In the office, the man is met by his colleagues. They shake his hand and look into his eyes longer than typically done, and hug him tightly.
“I wasn’t here that often. I always worked in the field, because in the office I would have just died,” says Andriy.
Human rights defender Andriy Yarovyi (right) in the office of the “Alliance of Public Health”, where he was, the last time, 16 months ago, prior to his imprisonment, and worked as a consultant. Kyiv, Ukraine. February 17, 2020. Photo: Anastasia Vlasova / hromadske
Colleagues are happy to see Andriy once again at work in the office of the “Alliance of Public Health”, Kyiv, Ukraine. February 17, 2020. Photo: Anastasia Vlasova / hromadske
He was freed from prison 2.5 months ago. He was imprisoned while on a humanitarian mission to non-government controlled territory in August 2018. At the time, Andriy was detained with 38 pills of a medical narcotic preparation, used in replacement therapy, called buprenorphine hydrochloride. He took the pills with him on that trip.

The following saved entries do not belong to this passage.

(* ===== verification/PatchKvCapacity.v ===== *)
(** * Installing the KV capacity log

    Model of [prepare] and [main] of [overlay/patch_kv_capacity_log.py].  The anchors and
    replacements are the source's, byte for byte. *)
From Stdlib Require Import ZArith Lia String Ascii.
From stdpp Require Import base list strings gmap.
From S2P Require Import Prelude PyStr Installer.
#[local] Open Scope string_scope.

(** ** The texts *)

Definition HELPERS_SRC : string := unquote "# [glm53-kv-capacity-log] helpers -- log-only; see overlay/patch_kv_capacity_log.py
_GLM53_KV_CAPACITY_ENV = ^GLM53_KV_CAPACITY_LOG^
_GLM53_KV_CAPACITY_TAG = ^[glm53-kv-capacity-log]^


def _glm53_kv_capacity_log_enabled() -> bool:
    ^^^Exactly ^0^ or ^1^; an UNSET var means ^1^ (log).

    Same contract as the launcher's start/restart validation: no strip,
    no lower, ^^ is a value and not an absence. A typo'd knob raises rather
    than silently choosing.
    ^^^
    raw = os.environ.get(_GLM53_KV_CAPACITY_ENV)
    if raw is None or raw == ^1^:
        return True
    if raw == ^0^:
        return False
    raise ValueError(
        f^{_GLM53_KV_CAPACITY_ENV} must be exactly 0 or 1 (got: {raw!r})^
    )


def _glm53_inner_kv_spec(spec):
    ^^^Unwrap a UniformTypeKVCacheSpecs so the group's real spec class is named.^^^
    specs = getattr(spec, ^kv_cache_specs^, None)
    if isinstance(specs, dict) and specs:
        return next(iter(specs.values()))
    return spec


def _glm53_spec_kind_names(spec) -> tuple:
    return tuple(c.__name__ for c in type(spec).__mro__)


def _glm53_spec_prefix_cacheable(spec) -> bool:
    ^^^Fork flag first, then upstream's, else True (legacy specs cache).^^^
    for name in (^participates_in_prefix_caching^, ^prefix_cacheable^):
        value = getattr(spec, name, None)
        if callable(value):
            value = value()
        if isinstance(value, bool):
            return value
    return True


def _glm53_eagle_group_ids(vllm_config, kv_cache_config) -> set:
    ^^^Mirror of KVCacheCoordinator.__init__ (with patch_hybrid_prefix_hit.py).

    ``is_eagle_group`` is authoritative when any group carries it. Otherwise,
    when the speculative config is EAGLE-like, the exact-``SlidingWindowSpec``
    groups are flagged (the DFlash2 drafter), else every group.
    ^^^
    groups = list(kv_cache_config.kv_cache_groups)
    ids = {i for i, g in enumerate(groups) if bool(getattr(g, ^is_eagle_group^, False))}
    if ids:
        return ids
    spec_cfg = getattr(vllm_config, ^speculative_config^, None)
    use_eagle = getattr(spec_cfg, ^use_eagle^, None) if spec_cfg is not None else None
    if callable(use_eagle):
        use_eagle = use_eagle()
    if not use_eagle:
        return set()
    swa = {
        i
        for i, g in enumerate(groups)
        if type(_glm53_inner_kv_spec(g.kv_cache_spec)).__name__ == ^SlidingWindowSpec^
    }
    return swa or set(range(len(groups)))


def _glm53_kv_capacity_rows(vllm_config, kv_cache_config) -> list:
    ^^^One dict per KV-cache group, from the same objects the stock line uses.

    ``blocks_per_request`` is deliberately the same expression as the
    comprehension in ``get_max_concurrency_for_kv_cache_config``: the sum of
    this column IS that function's denominator.
    ^^^
    eagle = _glm53_eagle_group_ids(vllm_config, kv_cache_config)
    rows = []
    for index, group in enumerate(kv_cache_config.kv_cache_groups):
        spec = group.kv_cache_spec
        inner = _glm53_inner_kv_spec(spec)
        kinds = _glm53_spec_kind_names(inner)
        row = {
            ^index^: index,
            ^spec^: kinds[0],
            ^kinds^: kinds,
            ^layers^: len(getattr(group, ^layer_names^, ()) or ()),
            ^block_size^: int(spec.block_size),
            ^page_size_bytes^: int(spec.page_size_bytes),
            ^blocks_per_request^: cdiv(
                spec.max_memory_usage_bytes(vllm_config),
                spec.page_size_bytes,
            ),
            ^prefix_cacheable^: _glm53_spec_prefix_cacheable(spec),
            ^eagle^: index in eagle,
            ^sliding_window^: None,
            ^mamba_cache_mode^: None,
        }
        if ^SlidingWindowSpec^ in kinds:
            window = getattr(inner, ^sliding_window^, None)
            row[^sliding_window^] = int(window) if window is not None else None
        if ^MambaSpec^ in kinds:
            row[^mamba_cache_mode^] = _glm53_mamba_cache_mode(spec)
        rows.append(row)
    return rows


def _glm53_mamba_cache_mode(spec):
    ^^^The mode the managers act on: each resolved MambaSpec's own field
    (set from cache_config at spec creation, but the spec is what the manager
    reads). A uniform group whose members disagree is reported as ^mixed^ and
    left unmodelled.
    ^^^
    members = getattr(spec, ^kv_cache_specs^, None)
    specs = list(members.values()) if isinstance(members, dict) and members else [spec]
    modes = {getattr(s, ^mamba_cache_mode^, None) for s in specs}
    if len(modes) != 1:
        return ^mixed^
    return modes.pop()


def _glm53_ids_per_segment(row: dict, alignment: int):
    ^^^Block ids one aligned cached segment costs in this group under DENSE
    retention with block-aligned hits (what ``reachable_block_mask`` hashes
    when no retention interval is set). ``None`` = not modelled: the summary
    then withholds the capacity figure instead of guessing.
    ^^^
    if not row[^prefix_cacheable^]:
        return 0
    block_size = row[^block_size^]
    if block_size <= 0 or alignment % block_size:
        return None
    per_segment = alignment // block_size
    # EXACT class names only. A subclass may come with its own manager and its
    # own reservation rule (SinkFullAttentionSpec keeps permanent sink blocks,
    # KpoolTailSpec is a scratch buffer, TQ/RSWA/HiddenState carry other
    # semantics), so anything not listed is unmodelled, never costed by its
    # base class.
    kind = row[^spec^]
    if kind == ^MambaSpec^:
        # align: one state snapshot per block position; all: every block.
        return per_segment if row[^mamba_cache_mode^] in (^align^, ^all^) else None
    if kind in (^SlidingWindowSpec^, ^SlidingWindowMLASpec^):
        window = row[^sliding_window^]
        if not window:
            return None
        # SlidingWindowManager._contiguous_blocks_for_hit: the run a hit needs,
        # +1 when the EAGLE last-block drop applies. reachable_block_mask
        # caches every block once need >= per_segment.
        need = cdiv(window - 1, block_size) + (1 if row[^eagle^] else 0)
        return min(need, per_segment)
    if kind in (^FullAttentionSpec^, ^MLAAttentionSpec^):
        # FullAttentionManager keeps the base reachable_block_mask (None):
        # every block is hashed.
        return per_segment
    return None


def _glm53_context_parallel_sizes(vllm_config) -> tuple:
    pc = getattr(vllm_config, ^parallel_config^, None)
    dcp = int(getattr(pc, ^decode_context_parallel_size^, 1) or 1)
    pcp = int(getattr(pc, ^prefill_context_parallel_size^, 1) or 1)
    return dcp, pcp


def _glm53_kv_capacity_summary(rows: list, num_blocks: int, vllm_config=None) -> dict:
    num_blocks = int(num_blocks)
    usable = max(num_blocks - 1, 0)  # block id 0 is BlockPool's null block
    blocks_per_request = sum(int(r[^blocks_per_request^]) for r in rows)
    # lcm of the raw group block sizes == the coordinator's scheduler block
    # size when no context parallelism scales the per-rank block sizes.
    alignment = 1
    for r in rows:
        alignment = math.lcm(alignment, max(int(r[^block_size^]), 1))
    per_group = [_glm53_ids_per_segment(r, alignment) for r in rows]
    unmodelled = [r[^index^] for r, v in zip(rows, per_group) if v is None]
    withheld = None
    dcp, pcp = _glm53_context_parallel_sizes(vllm_config) if vllm_config is not None else (1, 1)
    if dcp > 1 or pcp > 1:
        withheld = f^context parallelism (dcp={dcp}, pcp={pcp}) rescales block sizes; alignment not derived here^
    total = sum(v for v in per_group if v)
    capacity = None
    segments = None
    if rows and not unmodelled and withheld is None and total > 0:
        segments = usable // total
        capacity = segments * alignment
    return {
        ^num_blocks^: num_blocks,
        ^usable^: usable,
        ^blocks_per_request^: blocks_per_request,
        ^alignment^: alignment,
        ^per_group^: per_group,
        ^unmodelled^: unmodelled,
        ^withheld^: withheld,
        ^total^: total,
        ^segments^: segments,
        ^capacity_tokens^: capacity,
    }


def _glm53_kv_capacity_lines(rows: list, summary: dict, max_model_len: int) -> list:
    ^^^Preformatted lines (info_once caches on its arguments: pass strings).^^^
    tag = _GLM53_KV_CAPACITY_TAG
    lines = []
    for r in rows:
        extra = ^^
        if r[^sliding_window^] is not None:
            extra += f^ window={r['sliding_window']} eagle={'yes' if r['eagle'] else 'no'}^
        if r[^mamba_cache_mode^] is not None:
            extra += f^ mamba_cache_mode={r['mamba_cache_mode']}^
        cacheable = ^yes^ if r[^prefix_cacheable^] else ^no (scratch)^
        lines.append(
            f^{tag} group {r['index']}: {r['spec']} layers={r['layers']} ^
            f^block_size={r['block_size']} page_size={r['page_size_bytes']:,} B ^
            f^blocks/request@{int(max_model_len):,}={r['blocks_per_request']} ^
            f^prefix_caching={cacheable}{extra}^
        )
    bpr = summary[^blocks_per_request^]
    ratio = f^{summary['num_blocks'] / bpr:.2f}x^ if bpr else ^n/a^
    head = (
        f^{tag} usable block ids: {summary['usable']} ^
        f^(num_blocks={summary['num_blocks']} incl. the null block; ^
        f^{bpr} ids per {int(max_model_len):,}-token request => {ratio})^
    )
    if summary[^capacity_tokens^] is None:
        if summary[^unmodelled^]:
            why = ^unmodelled: ^ + ^, ^.join(
                f^group {r['index']} {r['spec']}^ for r in rows if r[^index^] in summary[^unmodelled^]
            )
        elif summary.get(^withheld^):
            why = summary[^withheld^]
        else:
            why = ^no prefix-cacheable group costs ids^
        lines.append(
            f^{head}; ids per {summary['alignment']}-token cached segment across groups: ^
            f^not derived ({why}; per group: {summary['per_group']}); ^
            ^cached-conversation capacity at this alignment: not derived^
        )
    else:
        lines.append(
            f^{head}; ids per {summary['alignment']}-token cached segment across groups: ^
            f^{summary['total']} (per group: {summary['per_group']}); ^
            f^cached-conversation capacity at this alignment ≈ {summary['capacity_tokens']:,} tokens ^
            f^= {summary['segments']} segments (aligned dense-retention prefix-cache upper bound: ^
            ^nothing running, every reachable block hashed, block-aligned hits). ^
            ^The 'GPU KV cache size' line above is max_concurrency x max_model_len, not this figure.^
        )
    return lines


def _glm53_log_kv_capacity(vllm_config, kv_cache_config, max_model_len) -> None:
    ^^^Called right after the stock 'GPU KV cache size' line. Log-only.^^^
    # The knob is validated OUTSIDE the try: a malformed value must raise.
    if not _glm53_kv_capacity_log_enabled():
        logger.info_once(
            f^{_GLM53_KV_CAPACITY_TAG} disabled ({_GLM53_KV_CAPACITY_ENV}=0)^
        )
        return
    try:
        rows = _glm53_kv_capacity_rows(vllm_config, kv_cache_config)
        summary = _glm53_kv_capacity_summary(rows, kv_cache_config.num_blocks, vllm_config)
        lines = _glm53_kv_capacity_lines(rows, summary, max_model_len)
    except Exception as exc:  # diagnostic only: never take the server down
        logger.warning_once(
            f^{_GLM53_KV_CAPACITY_TAG} could not derive the block-level KV ^
            f^capacity (log-only; serving unaffected): {type(exc).__name__}: {exc}^
        )
        return
    for line in lines:
        logger.info_once(line)


".
Definition MARK_HELPERS : string := "# [glm53-kv-capacity-log] helpers -- log-only; see overlay/patch_kv_capacity_log.py
".
Definition ANCHOR_HELPERS : string := "def get_max_concurrency_for_kv_cache_config(
    vllm_config: VllmConfig, kv_cache_config: KVCacheConfig
) -> float:
".
Definition MARK_CALL : string := "    _glm53_log_kv_capacity(vllm_config, kv_cache_config, max_model_len)  # [glm53-kv-capacity-log]
".
Definition ANCHOR_CALL : string := unquote "    logger.info_once(
        ^GPU KV cache size: %s tokens, ^
        ^Maximum concurrency for %s tokens per request: %.2fx^,
        f^{num_tokens:,}^,
        f^{max_model_len:,}^,
        max_concurrency,
    )
".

“I’ve been on replacement therapy since 2009. Before that, I’d tried treatment of opioid addiction in rehab centers many times, but it never gave me any results, and I still returned to heroin.”
Andriy started taking drugs in the 1990s, when he worked as a sailor. On a trip in Antwerp, he tried heroin.
“I thought that I was so smart, strong-willed, I still had such plans for my life! And then, when it was too late, I understood that one needs enough willpower and smartness not try narcotics in the first place.”
In August 2018, Andriy Yarovyi was on a humanitarian mission to non-government controlled territory in the Donbas. Fighters wearing the colors of the so-called Luhansk People’s Republic detained Andriy with replacement therapy pills, threw him in a cellar, and later sentenced him to 10.5 years' imprisonment.
Over a decade passed between his first and last time using. The replacement therapy program played a key role, after which Andriy finished another university, and started to work as a consultant for the “Alliance for Public Health”, became a member of the “Volna” Eurasian network for drug addicts, and went to a social-therapy center every day, where he would take his pills. With time, he started to receive pills for a longer period of time.
From 2015, Andriy began to visit non-government controlled territory in the Donbas on humanitarian missions.
“The contact line is crossed from both sides by dozens and hundreds of people. And if there’s a disease situation there, then if an epidemic strikes, the situation will get worse here.”
There, he spoke with former addicts who didn’t have access to replacement therapy. over the course of three to four days, he monitored the HIV/AIDS situation, tuberculosis and other socially important diseases.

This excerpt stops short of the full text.